*** Begin section ***

Record format := Format { fmt_prec : Z; fmt_emax : Z }.

(** C [float]. *)
Definition binary32 := Format 24 128.
(** C [double]. *)
Definition binary64 := Format 53 1024.

Section Ops.
Variable fmt : format.

Definition add : float -> float -> float := SFadd (fmt_prec fmt) (fmt_emax fmt).
Definition sub : float -> float -> float := SFsub (fmt_prec fmt) (fmt_emax fmt).
Definition mul : float -> float -> float := SFmul (fmt_prec fmt) (fmt_emax fmt).
Definition div : float -> float -> float := SFdiv (fmt_prec fmt) (fmt_emax fmt).
Definition sqrt : float -> float := SFsqrt (fmt_prec fmt) (fmt_emax fmt).

(** Conversion of an integer, e.g. of an [int] operand of [*] or [==]. *)
Definition of_Z (z : Z) : float :=
  binary_normalize (fmt_prec fmt) (fmt_emax fmt) z 0 false.

(** Conversion from another floating-point format ([T_Prec( x )], and
    the implicit conversions at assignments and mixed operations). *)
Definition convert (x : float) : float :=
  match x with
  | S754_finite s m e => binary_round (fmt_prec fmt) (fmt_emax fmt) s m e
  | _ => x
  end.

(** A decimal literal [num / 10^digits], correctly rounded. *)
Definition literal (num : positive) (digits : Z) : float :=
  div (S754_finite false num 0)
      (S754_finite false (Z.to_pos (10 ^ digits)) 0).

Definition valid (x : float) : bool :=
  valid_binary (fmt_prec fmt) (fmt_emax fmt) x.
End Ops.

Definition opp : float -> float := SFopp.
Definition eqb : float -> float -> bool := SFeqb.
Definition ltb : float -> float -> bool := SFltb.
Definition leb : float -> float -> bool := SFleb.

Definition is_nan (x : float) : bool :=
  match x with S754_nan => true | _ => false end.

(** [fmax] of <cmath>: a NaN argument is treated as missing data. *)
Definition fmax (x y : float) : float :=
  match x, y with
  | S754_nan, _ => y
  | _, S754_nan => x
  | _, _ => if ltb x y then y else x
  end.
(** * zkLogin wallet: the account and transaction engine

    A shallow embedding of the two wallet services of the repository,
    [MultiProviderZkLoginService] (ephemeral key + attached proof) and
    [HybridWalletService] (direct deterministic key), together with the
    fragments of JavaScript they rely on: IEEE-754 doubles, BigInt,
    strings of code units, [localStorage] / [sessionStorage].

    External collaborators (the Sui client, the Ed25519 and zkLogin
    library functions, the clock and the random source) are explicit
    arguments: a ledger is a record of responses indexed by the number of
    calls already made, so that it may answer two identical queries
    differently. *)

From Stdlib Require Import ZArith List Ascii String Bool Lia.
From Stdlib Require Import Floats.SpecFloat.
From stdpp Require Import gmap strings list.

(* ===================================================================== *)
(** ** Strings of the JavaScript fragment *)
(* ===================================================================== *)

Module JsString.
Local Open Scope Z_scope.

(** A character of a model string is one code unit below 256. *)
Definition code (c : ascii) : Z := Z.of_N (N_of_ascii c).

Definition chars (s : string) : list ascii := list_ascii_of_string s.
Definition str (l : list ascii) : string := string_of_list_ascii l.

(** Strings whose characters matter only through [charCodeAt] are kept
    as lists of UTF-16 code units. *)
Definition units (s : string) : list Z := map code (chars s).

Definition digitChar (d : Z) : ascii :=
  if d <? 10 then ascii_of_N (Z.to_N (48 + d)) else ascii_of_N (Z.to_N (87 + d)).

(** Most significant digit first; the loop of [Number.prototype.toString]
    on a non-negative integer. *)
Fixpoint digitsFrom (radix : Z) (fuel : nat) (n : Z) (acc : list ascii) : list ascii :=
  match fuel with
  | O => acc
  | S fuel' =>
      let acc' := digitChar (n mod radix) :: acc in
      if n / radix =? 0 then acc' else digitsFrom radix fuel' (n / radix) acc'
  end.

*** End section ***

● **What is needed**
Exactly the lines from the one containing "External collaborators (the" to the last line of the entries above must be duplicated, with both of those lines included and nothing more.

● **Result**
    External collaborators (the Sui client, the Ed25519 and zkLogin
    library functions, the clock and the random source) are explicit
    arguments: a ledger is a record of responses indexed by the number of
    calls already made, so that it may answer two identical queries
    differently. *)

From Stdlib Require Import ZArith List Ascii String Bool Lia.
From Stdlib Require Import Floats.SpecFloat.
From stdpp Require Import gmap strings list.

(* ===================================================================== *)
(** ** Strings of the JavaScript fragment *)
(* ===================================================================== *)

Module JsString.
Local Open Scope Z_scope.

(** A character of a model string is one code unit below 256. *)
Definition code (c : ascii) : Z := Z.of_N (N_of_ascii c).

Definition chars (s : string) : list ascii := list_ascii_of_string s.
Definition str (l : list ascii) : string := string_of_list_ascii l.

(** Strings whose characters matter only through [charCodeAt] are kept
    as lists of UTF-16 code units. *)
Definition units (s : string) : list Z := map code (chars s).

Definition digitChar (d : Z) : ascii :=
  if d <? 10 then ascii_of_N (Z.to_N (48 + d)) else ascii_of_N (Z.to_N (87 + d)).

(** Most significant digit first; the loop of [Number.prototype.toString]
    on a non-negative integer. *)
Fixpoint digitsFrom (radix : Z) (fuel : nat) (n : Z) (acc : list ascii) : list ascii :=
  match fuel with
  | O => acc
  | S fuel' =>
      let acc' := digitChar (n mod radix) :: acc in
      if n / radix =? 0 then acc' else digitsFrom radix fuel' (n / radix) acc'
  end.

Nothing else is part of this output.